→ **Exercise description**: From the data underneath, reproduce exactly the stretch that begins at the line with "- Go's [int], [int64]" and ends after the line with "- Everything outside".
=-=-=-=-=
(** * Profile acquisition and merge engine: internal/driver/fetch.go

    A shallow embedding of the functions of [fetch.go] and the properties
    of the acquisition engine proved about them.

    Conventions of the embedding.
    - Go's [int], [int64] and [time.Duration] are [Z] with the 64-bit
      two's-complement wrap-around written out ([wrap64]).
    - A Go pointer or map that may be [nil] is an [option]; [error] is an
      [option] of the message ([None] is Go's [nil] error).
    - [plugin.MappingSources] and [url.Values] are [gmap]s keyed by strings.
    - Everything outside the process (network, file system, environment,
      the object tool, the symbolizer, the user interface) is reached
      through interface records whose methods transform an abstract
      environment; every such call is recorded in the trace of the run. *)

From Stdlib Require Import ZArith Lia.
From stdpp Require Import gmap strings list fin_maps.

Open Scope Z_scope.

(** ** Machine integers and durations *)

(** Signed 64-bit wrap-around of Go's [int64] arithmetic. *)
Definition wrap64 (z : Z) : Z := (z + 2 ^ 63) mod 2 ^ 64 - 2 ^ 63.

Definition max_int64 : Z := 2 ^ 63 - 1.
Definition min_int64 : Z := - 2 ^ 63.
=-=-=-=-=
→ **Response for this exercise**:
    - Go's [int], [int64] and [time.Duration] are [Z] with the 64-bit
      two's-complement wrap-around written out ([wrap64]).
    - A Go pointer or map that may be [nil] is an [option]; [error] is an
      [option] of the message ([None] is Go's [nil] error).
    - [plugin.MappingSources] and [url.Values] are [gmap]s keyed by strings.
    - Everything outside the process (network, file system, environment,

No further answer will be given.